I redditi derivanti dagli affitti brevi possono essere soggetti all’IRPEF, concorrendo alla formazione del reddito imponibile IRPEF, sia per redditi fondiari che diversi. Per i redditi fondiari, è imponibile il 95% con una deduzione forfettaria del 5%, mentre per i redditi diversi si tassa l’intero ammontare senza deduzioni, ma è possibile detrarre spese documentate.
La normativa italiana consente anche la cedolare secca al 21% sui redditi da affitti brevi, applicabile anche a sublocazioni brevi. La nuova legge di bilancio n. 213/2023 ha introdotto un’aliquota del 26% per i redditi da locazione breve di immobili diversi dal primo.

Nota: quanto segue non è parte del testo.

(* ===== verification/AgentLoop.v ===== *)
(** [pkg/agent/loop.go]: the main loop, from an inbound message to the agent's answer.

    The runner and the session service are third-party.  A run is the stream of events
    it yields, and whether it panics after them; the loop stops reading at the first error.
    The bus is the interface [MessageBus] of [pkg/types].  A function that may panic gives
    the state it leaves with [None].  Log lines are left out, and errors are values of
    [loop_error] instead of texts. *)
From S2P Require Import Prelude GoStrings Types AgentRegistry Pruning Compression.

Definition maxContextRetries : nat := 2.

Definition sessionKeySep : ascii := Ascii.ascii_of_nat 31.

Definition SessionKey (tenantID userID channel agentID : string) : string :=
  tenantID +:+ String sessionKeySep (userID +:+ String sessionKeySep
    (channel +:+ String sessionKeySep agentID)).

Inductive loop_error :=
| ErrNoAgent (channel chatID : string)
| ErrNoRunner (agentID : string)
| ErrCreateSession (e : goerror)
| ErrPublish (e : goerror)
| ErrPanic.

(** ** Reasoning blocks

    The pattern [(?s)<think(?:ing)?>\n?.*?\n?</think(?:ing)?>] matches from an opening
    tag to the nearest closing tag after it; matches are replaced from left to right. *)
Definition open_tags : list bytes := s2l <$> ["<think>"; "<thinking>"]%string.
Definition close_tags : list bytes := s2l <$> ["</think>"; "</thinking>"]%string.

Definition strip_tag (tags : list bytes) (l : bytes) : option bytes :=
  first_some (λ t, strip_prefix t l) tags.

(** What follows the nearest closing tag. *)
Fixpoint after_close (l : bytes) : option bytes :=
  match strip_tag close_tags l with
  | Some rest => Some rest
  | None => match l with [] => None | _ :: l => after_close l end
  end.

Fixpoint remove_thinking (fuel : nat) (l : bytes) : bytes :=
  match fuel, l with
  | O, _ | _, [] => l
  | Datatypes.S fuel, c :: l' =>
      match rest ← strip_tag open_tags l; after_close rest with
      | Some rest => remove_thinking fuel rest
      | None => c :: remove_thinking fuel l'
      end
  end.

Definition stripThinking (s : string) : string :=
  trim_space (l2s (remove_thinking (str_len s) (s2l s))).

(** ** Overflow errors *)

Section loop.
Context `{U : UnicodeCase}.

Definition contextOverflowPatterns : list string :=
  ["context_length_exceeded"; "max_tokens"; "maximum context length"; "token limit";
   "context window"; "too many tokens"; "request too large"; "prompt is too long"]%string.

Definition IsContextOverflowError (err : option goerror) : bool :=
  match err with
  | None => false
  | Some e => existsb (contains (to_lower (error_text e))) contextOverflowPatterns
  end.

(** ** Runs *)

Record RunEvent := { re_Content : option Content; re_Final : bool }.

Context {S B Runner : Type} `{SessionService S} `{MessageBus B}.
(** [r.Run(ctx, user, session, content)]: the store after, the events it yields, and
    whether it panics then. *)
Context (Run : Runner → string → string → Content → S → S * list (result goerror (option RunEvent)) * bool).
Context (range : gmap string any → list (string * any)).

(** The texts of the final events up to the first error. *)
Fixpoint collect_run (evs : list (result goerror (option RunEvent))) (acc : string) : string * option goerror :=
  match evs with
  | [] => (acc, None)
  | Err e :: _ => (acc, Some e)
  | Ok None :: evs => collect_run evs acc
  | Ok (Some ev) :: evs =>
      match re_Content ev with
      | None => collect_run evs acc
      | Some c =>
          collect_run evs (if re_Final ev then acc +:+ String.concat "" (part_Text <$> ct_Parts c) else acc)
      end
  end.

(** How a run ended. *)
Inductive run_end := RunDone | RunFailed (e : goerror) | RunPanicked.

Definition runAgentOnce (r : Runner) (userID sessionID : string) (content : Content) (s : S)
    : S * (string * run_end) :=
  let '(s, evs, panics) := Run r userID sessionID content s in
  match collect_run evs "" with
  | (text, Some e) => (s, (stripThinking text, RunFailed e))
  | (text, None) => if panics : bool then (s, (""%string, RunPanicked)) else (s, (stripThinking text, RunDone))
  end.

Record AgentLoop := {
  al_registry : AgentRegistry Runner;
  (* the summary model of the compressor, when there is a compressor *)
  al_compressor : option (string → list (result goerror (option Content)));
  al_contextWindow : Z;
}.

(** The loop of [runAgentWithRetry]; [remaining] is how many retries remain.  The last
    component lists the ends of the runs made, for the statements below. *)
Fixpoint retry_loop (al : AgentLoop) (r : Runner) (msg : InboundMessage) (key : string)
    (content : Content) (remaining : nat) (s : S) : S * option string * list run_end :=
  let '(s, (response, ended)) := runAgentOnce r (in_UserID msg) key content s in
  match ended with
  | RunDone => (s, Some response, [ended])
  | RunPanicked => (s, None, [ended])
  | RunFailed e =>
      let stop_here s := (s, Some ""%string, [ended]) in
      if negb (IsContextOverflowError (Some e)) then stop_here s
      else
        match remaining with
        | O => stop_here s
        | Datatypes.S remaining =>
            let again s := let '(s, resp, ends) := retry_loop al r msg key content remaining s in (s, resp, ended :: ends) in
            match al_compressor al with
            | None => stop_here s
            | Some llm =>
                match svc_Get (in_UserID msg) key s with
                | Err _ => stop_here s
                | Ok sess =>
                    match Compress range llm sess s with
                    | None => (s, None, [ended])
                    | Some (s, None) => again s
                    | Some (s, Some _) =>
                        match ForceCompress sess s with
                        | (s, Some _) => stop_here s
                        | (s, None) => again s
                        end
                    end
                end
            end
        end
  end.
(** The last component says whether the run panicked. *)
Definition runAgentStreamOnce (r : Runner) (userID sessionID : string) (content : Content) (s : S)
    : S * (list StreamEvent * option goerror) * bool :=
  let '(s, evs, panics) := Run r userID sessionID content s in
  let '(out, err) := stream_run evs "" in
  (s, (out, err), match err with Some _ => false | None => panics end).

(** ** Retries

    As in [retry_loop]; [remaining] is how many retries remain, the last component lists
    the errors of the runs made, and [None] is a panic. *)
Fixpoint stream_retry (al : @AgentLoop Runner) (r : Runner) (msg : InboundMessage) (key : string) (content : Content)
    (remaining : nat) (s : S) : option (S * list StreamEvent * option goerror * list (option goerror)) :=
  let '(s, (out, err), panics) := runAgentStreamOnce r (in_UserID msg) key content s in
  if panics then None else
  match err with
  | None => Some (s, out, None, [None])
  | Some e =>
      let fail s why ret := Some (s, out ++ [error_event why], Some ret, [err]) in
      let again s := '(s, out', ret, errs) ← match remaining with
                                             | O => None
                                             | Datatypes.S n => stream_retry al r msg key content n s
                                             end;
                     Some (s, out ++ out', ret, err :: errs) in
      if negb (IsContextOverflowError err) then fail s (SErrRun e) e
      else if (remaining =? 0)%nat then fail s SErrRetries e
      else
        match al_compressor al with
        | None => fail s SErrNoCompressor e
        | Some llm =>
            match svc_Get (in_UserID msg) key s with
            | Err getErr => fail s SErrGetSession getErr
            | Ok sess =>
                c ← Compress range llm sess s;
                match c with
                | (s, None) => again s
                | (s, Some _) =>
                    match ForceCompress sess s with
                    | (s, Some forceErr) => fail s SErrCompression forceErr
                    | (s, None) => again s
                    end
                end
            end
        end
  end.

Definition runAgentStreamWithRetry (al : @AgentLoop Runner) (r : Runner) (msg : InboundMessage) (key : string)
    (content : Content) (s : S) := stream_retry al r msg key content maxContextRetries s.

(** ** One message

    [None] is a panic; then the errors of the runs that were made. *)
Definition ProcessDirectStream (al : @AgentLoop Runner) (order order2 : list string) (msg : InboundMessage) (s : S)
    : option (S * list StreamEvent * option direct_error * list (option goerror)) :=
  let agentID := message_agent al order order2 msg in
  let fail s e := Some (s, [error_event (SErrLoop e)], Some (DErrLoop e), []) in
  if str_empty agentID then fail s (ErrNoAgent (in_Channel msg) (in_ChatID msg))
  else
    match GetRunner (al_registry al) agentID with
    | None => fail s (ErrNoRunner agentID)
    | Some r =>
        let key := message_key msg agentID in
        match ensureSession msg key s with
        | (s, Err e) => fail s e
        | (s, Ok _) =>
            match runAgentStreamWithRetry al r msg key (user_content msg) s with
            | None => None
            | Some (s, out, err, errs) =>
                let ret s := Some (s, out, DErr <$> err, errs) in
                match al_compressor al with
                | None => ret s
                | Some llm =>
                    match svc_Get (in_UserID msg) key s with
                    | Err _ => ret s
                    | Ok fresh => s ← maybeCompress range llm (al_contextWindow al) fresh s; ret s
                    end
                end
            end
        end
    end.

(** ** The loop over the bus *)

(** What one call of [ConsumeInbound] gives: a message, with the orders in which the
    registry ranges over its agents, or an error and whether the context is done. *)
Inductive consumed := Consumed (msg : InboundMessage) (order order2 : list string) | ConsumeErr (e : goerror) (done : bool).

Inductive loop_end := LoopWaits | LoopStopped | LoopFailed (e : goerror).

(** [Run]: the state after the calls given, what the error handler was called with, and
    whether the loop has returned. *)
Fixpoint loop_Run (al : @AgentLoop Runner) (inputs : list consumed) (s : S) (b : B)
    : S * B * list (InboundMessage * loop_error) * loop_end :=
  match inputs with
  | [] => (s, b, [], LoopWaits)
  | ConsumeErr e isDone :: _ => (s, b, [], if isDone then LoopStopped else LoopFailed e)
  | Consumed msg order order2 :: inputs =>
      let '(s, b, err) := safeProcessMessage Run range al order order2 msg s b in
      let '(s, b, handled, stop) := loop_Run al inputs s b in
      (s, b, match err with Some e => (msg, e) :: handled | None => handled end, stop)
  end.

(** ** Lemmas *)

Context `{!SessionLaws S}.

Definition is_error (ev : StreamEvent) : bool := bool_decide (sev_Type ev = "error"%string).

Lemma part_events_no_error final p : Forall (λ ev, is_error ev = false) (part_events final p).
Proof.
  unfold part_events. apply Forall_app. split; [by destruct (_ && _); repeat constructor|].
  apply Forall_app. split; [by destruct (function_call p) as [[? ?]|]; repeat constructor|].
  by destruct (part_FunctionResponse p); repeat constructor.
Qed.

Lemma stream_run_no_error evs text : Forall (λ ev, is_error ev = false) (stream_run evs text).1.
Proof.
  revert text. induction evs as [|[[[[c|] final]|]|e] evs IH]; intros text; cbn [stream_run]; try done.
  specialize (IH (text +:+ String.concat "" (part_final final <$> ct_Parts c))).
  destruct (stream_run evs _) as [out err]. apply Forall_app. split; [|apply Forall_app; split; [|exact IH]].
  - apply Forall_bind, Forall_true. intros p. apply part_events_no_error.
  - by destruct final; repeat constructor.
Qed.

(** How a stream ends: an error is told once, as the last event, and returned; without one
    there is no error event. *)
Definition well_ended {E} (out : list StreamEvent) (ret : option E) : Prop :=
  match ret with
  | None => Forall (λ ev, is_error ev = false) out
  | Some _ => ∃ pre e, out = pre ++ [error_event e] ∧ Forall (λ ev, is_error ev = false) pre
  end.

Lemma well_ended_app {E} pre out (ret : option E) :
  Forall (λ ev, is_error ev = false) pre → well_ended out ret → well_ended (pre ++ out) ret.
Proof.
  intros Hpre. destruct ret as [e|]; simpl; [|intros Hout; apply Forall_app; by split].
  intros (p & e' & -> & Hp). exists (pre ++ p), e'. split; [by rewrite app_assoc|]. apply Forall_app. by split.
Qed.

Lemma well_ended_fail {E} out why (e : E) :
  Forall (λ ev, is_error ev = false) out → well_ended (out ++ [error_event why]) (Some e).
Proof. intros Hout. exists out, why. by split. Qed.

(** The runs of a message: at most [n] and one more, all but the last overflowed. *)
Definition runs_ok (n : nat) (errs : list (option goerror)) : Prop :=
  (length errs ≤ Datatypes.S n)%nat ∧ ∃ front e, errs = front ++ [e] ∧ Forall (λ e, IsContextOverflowError e = true) front.

(** A path of [stream_retry] that gives up, with what it changed. *)
Ltac failed Ho :=
  eexists _, _, _, _; split; [reflexivity|]; split; [by apply well_ended_fail|];
  split; [split; [simpl; lia|by eexists [], _]|exact Ho].

Lemma stream_retry_spec al r msg key content n s :
  run_own Run → run_calm Run →
  ∃ s' out ret errs, stream_retry al r msg key content n s = Some (s', out, ret, errs)
    ∧ well_ended out ret ∧ runs_ok n errs ∧ others_kept (in_UserID msg) key s s'.
Proof.
  intros Hrun Hcalm. revert s. induction n as [|n IH]; intros s; cbn [stream_retry]; unfold runAgentStreamOnce at 1;
    pose proof (Hrun r (in_UserID msg) key content s) as Ho; pose proof (Hcalm r (in_UserID msg) key content s) as Hc;
    destruct (Run r (in_UserID msg) key content s) as [[s1 evs] panics]; cbn [fst snd] in Ho, Hc; subst panics;
    pose proof (stream_run_no_error evs "") as Hout; destruct (stream_run evs "") as [out [e|]]; cbn [fst] in Hout;
    try (by eexists _, _, _, _; split; [done|]; split; [exact Hout|]; split; [|exact Ho]; split; [simpl; lia|]; by exists [], None).
  - destruct (IsContextOverflowError (Some e)); by failed Ho.
  - destruct (IsContextOverflowError (Some e)) eqn:Hov; [|by failed Ho]. cbn [negb Nat.eqb].
    destruct (al_compressor al) as [llm|]; [|by failed Ho].
    destruct (svc_Get (in_UserID msg) key s1) as [sess|e'] eqn:Hg; [|by failed Ho].
    destruct (get_own _ _ _ _ Hg) as [Hu Hi].
    destruct (compress_step range llm sess s1 _ _ Hg) as (s2 & cerr & -> & Ho2). cbn [mbind option_bind].
    assert (Hagain : ∀ s3, others_kept (in_UserID msg) key s s3 →
      ∃ s' out0 ret errs, ('(s, out', ret, errs) ← stream_retry al r msg key content n s3;
          Some (s, out ++ out', ret, Some e :: errs)) = Some (s', out0, ret, errs)
        ∧ well_ended out0 ret ∧ runs_ok (Datatypes.S n) errs ∧ others_kept (in_UserID msg) key s s').
    { intros s3 Ho3. destruct (IH s3) as (s4 & out4 & ret4 & errs4 & -> & Hw & [Hl (front & e4 & -> & Hf)] & Ho4).
      cbn [mbind option_bind]. eexists _, _, _, _. split; [done|]. split; [by apply well_ended_app|].
      split; [|by eapply others_kept_trans]. split; [simpl in *; lia|]. exists (Some e :: front), e4.
      split; [done|]. by constructor. }
    pose proof (others_kept_trans _ _ _ _ _ Ho Ho2) as Ho12.
    destruct cerr as [ce|]; [|by apply Hagain].
    pose proof (force_step sess s2 _ _ Hu Hi) as Ho3.
    destruct (ForceCompress sess s2) as [s3 [fe|]]; cbn [fst] in Ho3; pose proof (others_kept_trans _ _ _ _ _ Ho12 Ho3) as Ho13;
      [by failed Ho13|by apply Hagain].
Qed.

Definition is_done_event (ev : StreamEvent) : bool := bool_decide (sev_Type ev = "done"%string).
Definition is_final (ev : result goerror (option RunEvent)) : bool :=
  match ev with Ok (Some {| re_Content := Some _; re_Final := true |}) => true | _ => false end.

Lemma part_events_not_done final p : Forall (λ ev, is_done_event ev = false) (part_events final p).
Proof.
  unfold part_events. apply Forall_app. split; [by destruct (_ && _); repeat constructor|].
  apply Forall_app. split; [by destruct (function_call p) as [[? ?]|]; repeat constructor|].
  by destruct (part_FunctionResponse p); repeat constructor.
Qed.

Lemma part_final_text final ps text :
  text +:+ String.concat "" (part_final final <$> ps)
  = if final then text +:+ String.concat "" (part_Text <$> ps) else text.
Proof.
  destruct final; [done|].
  assert (String.concat "" (part_final false <$> ps) = ""%string) as ->.
  { induction ps as [|p ps IH]; [done|]. rewrite fmap_cons. cbn [String.concat]. rewrite IH. by destruct (part_final false <$> ps). }
  apply s2l_inj. by rewrite s2l_app, app_nil_r.
Qed.

Lemma stream_run_collect evs text t :
  collect_run evs text = (t, None) →
  (stream_run evs text).2 = None
  ∧ if existsb is_final evs
    then ∃ pre post, (stream_run evs text).1 = pre ++ [text_delta (stripThinking t); done_event] ++ post
         ∧ Forall (λ ev, is_done_event ev = false) post
    else t = text ∧ Forall (λ ev, is_done_event ev = false) (stream_run evs text).1.
Proof.
  revert text. induction evs as [|[[[[c|] final]|]|e] evs IH]; intros text; cbn [collect_run stream_run existsb is_final];
    try apply IH; try done; [by intros [= ->]|].
  cbn [re_Content re_Final]. rewrite part_final_text. set (text' := if final then _ else _). intros Hc. specialize (IH text' Hc).
  destruct (stream_run evs text') as [out err]. cbn [fst snd] in *. destruct IH as [-> IH]. split; [done|].
  assert (Forall (λ ev, is_done_event ev = false) (ct_Parts c ≫= part_events final)) as Hparts
    by (apply Forall_bind, Forall_true; intros p; apply part_events_not_done).
  destruct (existsb is_final evs); [|destruct IH as [-> IH]].
  - destruct IH as (pre & post & -> & Hpost). rewrite orb_true_r.
    exists ((ct_Parts c ≫= part_events final) ++ (if final then [text_delta (stripThinking text'); done_event] else []) ++ pre), post.
    split; [rewrite <- !app_assoc; reflexivity|done].
  - rewrite orb_false_r. destruct final; cbn [is_final].
    + exists (ct_Parts c ≫= part_events true), out. by split.
    + split; [done|]. cbn [app]. apply Forall_app. by split.
Qed.

(** Streaming says what the plain call answers: when the run of the agent has no error and
    a final event, the last text before the last end of the stream is the answer of
    [runAgentOnce], and nothing ends after it. *)
Theorem stream_says_the_answer r u i c s answer :
  (runAgentOnce Run r u i c s).2 = (answer, RunDone) → existsb is_final (Run r u i c s).1.2 = true →
  ∃ pre post, (runAgentStreamOnce r u i c s).1.2 = (pre ++ [text_delta answer; done_event] ++ post, None)
    ∧ Forall (λ ev, is_done_event ev = false) post.
Proof.
  unfold runAgentOnce, runAgentStreamOnce. destruct (Run r u i c s) as [[s1 evs] panics]. cbn [fst snd].
  destruct (collect_run evs "") as [t [err|]] eqn:Hc; [done|]. destruct panics; [done|]. cbn [snd]. intros [= <-] Hfinal.
  destruct (stream_run_collect evs "" t Hc) as [Hnone Hout]. rewrite Hfinal in Hout.
  destruct Hout as (pre & post & Hout & Hpost). exists pre, post. split; [|done].
  destruct (stream_run evs ""). cbn in *. by subst.
Qed.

Con la cedolare secca, non è possibile detrarre costi, eccetto le spese documentate per la pulizia.
La forma imprenditoriale e la Partita Iva
La cedolare secca è applicabile ai redditi derivanti dagli Affitti Brevi solo nei casi di gestione dell’immobile al di fuori dell’attività d’impresa, con un limite di quattro appartamenti per ciascun periodo d’imposta. Al di fuori di questo limite, l’attività di locazione breve, da chiunque esercitata, si presume svolta in forma imprenditoriale ai sensi dell’articolo 2082 del codice civile, con conseguente obbligo di apertura della partita iva. Attenzione! È da specificare che il limite dei 4 immobili può variare a seconda delle specifiche disposizioni regionali o provinciali in cui gli immobili stessi sono ubicati.
Giunti a questo punto: qualora un proprietario o sublocatario volesse o dovesse (per obbligo) operare in regime d’impresa, quale sarà la Tassazione alla quale assoggettare i redditi derivanti dagli Affitti Brevi?
Il regime forfettario è ideale per i neoimprenditori grazie alla gestione contabile semplice e all’assenza di IVA in fattura. Il reddito imponibile è tassato al 15% ordinariamente e al 5% per le start-up, calcolato a forfait.
Il regime semplificato è adatto a ditte individuali e società di persone. Qui, il professionista addebita l’IVA e può scaricare i costi reali. Le tasse, basate sugli scaglioni IRPEF, sono più alte rispetto al regime forfettario.
Il regime ordinario si applica alle società di capitali, comportando costi di gestione elevati ma offrendo significativi vantaggi fiscali grazie alla possibilità di inserire vari costi. Inoltre, garantisce una limitata responsabilità patrimoniale dei soci in caso di debiti societari.
Il regime forfettario, anche detto “regime di vantaggio” è adatto ai neoimprenditori in quanto prevede una gestione contabile particolarmente semplice ed esenta dall’addebito dell’iva in fattura.
Il titolare di partita iva in regime forfettario vede assoggettare il proprio reddito imponibile ad un’imposta sostitutiva del 15% (in via ordinaria) o del 5% in caso di “start up”; e la base imponibile – o reddito imponibile – viene calcolata a forfeit, ossia determinata da un coefficiente di redditività definito in base al codice ateco dell’attività.